ABOUT THIS TASK
Using the listing below, print exactly everything from the line with "(** [REQUIRED_FIELDS_BY_TYPE] is" down to the line with "Definition msg_type_required (index", both included, and nothing more.

--- --- ---

(** Modelled from the spec: the collaborators outside the module.  What a
    cycle only reads: the environment variable, the files that exist with
    what loading them gives, and for every fallible collaborator call the
    message it throws, if it throws ([bean.validate()], [R.store],
    [R.trash], [stop()], [start()]).  Whether a call throws is a function of
    the bean it is made on; the reads [R.find] and [R.findOne] return. *)
Record Env : Type := mkEnv {
  env_MONITORS_YAML_PATH : option string;
  fs_file : string -> option load_result;
  bean_validate : Bean -> option string;
  store_error : Bean -> option string;
  trash_error : Bean -> option string;
  stop_error : Bean -> option string;
  start_error : Bean -> option string
}.

Record validation : Type := mkValidation {
  valid : bool;
  errors : list string
}.

Record sync_result : Type := mkResult {
  added : nat;
  updated : nat;
  removed : nat;
  result_errors : list string
}.

(** ** The module's tables *)

Definition MONITOR_DEFAULTS : gmap string value :=
  list_to_map [
    ("active", VBool true);
    ("interval", VNum 60);
    ("retryInterval", VNum 60);
    ("maxretries", VNum 0);
    ("timeout", VNum 48);
    ("resendInterval", VNum 0);
    ("upsideDown", VBool false);
    ("ignoreTls", VBool false);
    ("maxredirects", VNum 10);
    ("accepted_statuscodes", VArr [VStr "200-299"]);
    ("method", VStr "GET");
    ("httpBodyEncoding", VStr "json");
    ("kafkaProducerBrokers", VStr "[]");
    ("kafkaProducerSaslOptions", VStr "{}");
    ("rabbitmqNodes", VStr "[]");
    ("conditions", VStr "[]")
  ].

Definition REQUIRED_FIELDS_BY_TYPE : gmap string (list string) :=
  list_to_map [
    ("http", ["url"]);
    ("keyword", ["url"; "keyword"]);
    ("json-query", ["url"; "jsonPath"; "expectedValue"]);
    ("ping", ["hostname"]);
    ("port", ["hostname"; "port"]);
    ("dns", ["hostname"; "dns_resolve_server"]);
    ("push", []);
    ("steam", ["hostname"; "port"]);
    ("gamedig", ["hostname"; "port"; "game"]);
    ("mqtt", ["hostname"; "port"; "mqttTopic"]);
    ("sqlserver", ["databaseConnectionString"]);
    ("postgres", ["databaseConnectionString"]);
    ("mysql", ["databaseConnectionString"]);
    ("mongodb", ["databaseConnectionString"]);
    ("radius", ["hostname"; "radiusUsername"; "radiusPassword"; "radiusSecret"]);
    ("redis", ["databaseConnectionString"]);
    ("group", []);
    ("docker", ["docker_container"; "docker_host"]);
    ("grpc", ["grpcUrl"; "grpcServiceName"; "grpcMethod"]);
    ("real-browser", ["url"]);
    ("snmp", ["hostname"; "snmpOid"]);
    ("smtp", ["hostname"; "port"]);
    ("rabbitmq", ["rabbitmqNodes"])
  ].

(** [REQUIRED_FIELDS_BY_TYPE] is an object literal, so a read
    [REQUIRED_FIELDS_BY_TYPE[key]] that finds no own key goes on to
    [Object.prototype], whose members are these.  Each of them is a function
    or an object: truthy, and not iterable. *)
Definition Object_prototype_keys : list string :=
  [ "constructor"; "__defineGetter__"; "__defineSetter__"; "hasOwnProperty";
    "__lookupGetter__"; "__lookupSetter__"; "isPrototypeOf";
    "propertyIsEnumerable"; "toString"; "valueOf"; "__proto__";
    "toLocaleString" ].

Inductive table_read : Type :=
| Fields (requiredFields : list string)
| Inherited
| Undefined.

Definition read_REQUIRED_FIELDS_BY_TYPE (key : string) : table_read :=
  match REQUIRED_FIELDS_BY_TYPE !! key with
  | Some requiredFields => Fields requiredFields
  | None => if bool_decide (key ∈ Object_prototype_keys) then Inherited else Undefined
  end.

(** ** [validateMonitorConfig] *)

Definition push_if (cond : bool) (msg : string) (errors : list string) : list string :=
  if cond then (errors ++ [msg])%list else errors.

Definition monitor_label (monitorConfig : value) : string :=
  "Monitor " +:+ q +:+ to_string (get_prop monitorConfig "name") +:+ q +:+ ": ".

Definition msg_name_required (index : nat) : string :=
  "Monitor at index " +:+ string_of_nat index +:+ ": 'name' is required".

Definition msg_type_required (index : nat) : string :=
  "Monitor at index " +:+ string_of_nat index +:+ ": 'type' is required".

Definition msg_unknown_type (monitorConfig : value) : string :=
  monitor_label monitorConfig +:+ "Unknown monitor type " +:+ q +:+
  to_string (get_prop monitorConfig "type") +:+ q.

Definition msg_field_required (monitorConfig : value) (field : string) : string :=
  monitor_label monitorConfig +:+ "Field " +:+ q +:+ field +:+ q +:+
  " is required for type " +:+ q +:+ to_string (get_prop monitorConfig "type") +:+ q.

Definition msg_at_least (monitorConfig : value) (field : string) : string :=
  monitor_label monitorConfig +:+ field +:+ " must be at least 20 seconds".

Definition msg_at_most (monitorConfig : value) (field : string) : string :=
  monitor_label monitorConfig +:+ field +:+ " must be at most 86400 seconds (24 hours)".

(** [v === undefined || v === null || v === EmptyString] *)
Definition field_missing (v : value) : bool :=
  strict_eq v VUndef || strict_eq v VNull || strict_eq v (VStr EmptyString).

(** The [for (const field of requiredFields)] loop. *)
Definition check_required (monitorConfig : value) (requiredFields : list string)
    (errors : list string) : list string :=
  foldl (fun errors field =>
           push_if (field_missing (get_prop monitorConfig field))
                   (msg_field_required monitorConfig field) errors)
        errors requiredFields.

(** The two bound checks of [interval] and of [retryInterval]. *)
Definition check_bounds (monitorConfig : value) (field : string)
    (errors : list string) : list string :=
  let v := get_prop monitorConfig field in
  if strict_eq v VUndef then errors
  else
    let errors := push_if (lt_num v 20) (msg_at_least monitorConfig field) errors in
    push_if (gt_num v 86400) (msg_at_most monitorConfig field) errors.

(** The [type] check: the [if (!monitorConfig.type) ... else ...] statement. *)
Definition check_type (monitorConfig : value) (index : nat) (errors : list string)
    : completion (list string) :=
  if negb (truthy (get_prop monitorConfig "type")) then
    Normal (errors ++ [msg_type_required index])%list
  else
    match read_REQUIRED_FIELDS_BY_TYPE (to_string (get_prop monitorConfig "type")) with
    | Undefined => Normal (errors ++ [msg_unknown_type monitorConfig])%list
    | Fields requiredFields =>
        Normal (check_required monitorConfig requiredFields errors)
    | Inherited => Throw "requiredFields is not iterable"
    end.

Definition validateMonitorConfig (monitorConfig : value) (index : nat)
    : completion validation :=
  match monitorConfig with
  | VUndef => Throw "Cannot read properties of undefined (reading 'name')"
  | VNull => Throw "Cannot read properties of null (reading 'name')"
  | _ =>
      let errors := [] in
      let errors :=
        push_if (negb (truthy (get_prop monitorConfig "name")))
                (msg_name_required index) errors in
      match check_type monitorConfig index errors with
      | Throw msg => Throw msg
      | Normal errors =>
          let errors := check_bounds monitorConfig "interval" errors in
          let errors := check_bounds monitorConfig "retryInterval" errors in
          Normal {| valid := Nat.eqb (length errors) 0; errors := errors |}
      end
  end.

(** ** [configToMonitorBean] *)

Definition jsonFields : list string :=
  ["kafkaProducerBrokers"; "kafkaProducerSaslOptions"; "rabbitmqNodes"; "conditions"].

Definition obj_get (o : gmap string value) (k : string) : value :=
  default VUndef (o !! k).

Definition serialize_field (monitor : gmap string value) (field : string)
    : gmap string value :=
  let v := obj_get monitor field in
  if strict_eq v VUndef then monitor
  else if is_string v then monitor
  else <[field := JSON_stringify v]> monitor.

--- --- ---

OUTPUT FOR THIS EXERCISE
(** [REQUIRED_FIELDS_BY_TYPE] is an object literal, so a read
    [REQUIRED_FIELDS_BY_TYPE[key]] that finds no own key goes on to
    [Object.prototype], whose members are these.  Each of them is a function
    or an object: truthy, and not iterable. *)
Definition Object_prototype_keys : list string :=
  [ "constructor"; "__defineGetter__"; "__defineSetter__"; "hasOwnProperty";
    "__lookupGetter__"; "__lookupSetter__"; "isPrototypeOf";
    "propertyIsEnumerable"; "toString"; "valueOf"; "__proto__";
    "toLocaleString" ].

Inductive table_read : Type :=
| Fields (requiredFields : list string)
| Inherited
| Undefined.

Definition read_REQUIRED_FIELDS_BY_TYPE (key : string) : table_read :=
  match REQUIRED_FIELDS_BY_TYPE !! key with
  | Some requiredFields => Fields requiredFields
  | None => if bool_decide (key ∈ Object_prototype_keys) then Inherited else Undefined
  end.

(** ** [validateMonitorConfig] *)

Definition push_if (cond : bool) (msg : string) (errors : list string) : list string :=
  if cond then (errors ++ [msg])%list else errors.

Definition monitor_label (monitorConfig : value) : string :=
  "Monitor " +:+ q +:+ to_string (get_prop monitorConfig "name") +:+ q +:+ ": ".

Definition msg_name_required (index : nat) : string :=
  "Monitor at index " +:+ string_of_nat index +:+ ": 'name' is required".

Definition msg_type_required (index : nat) : string :=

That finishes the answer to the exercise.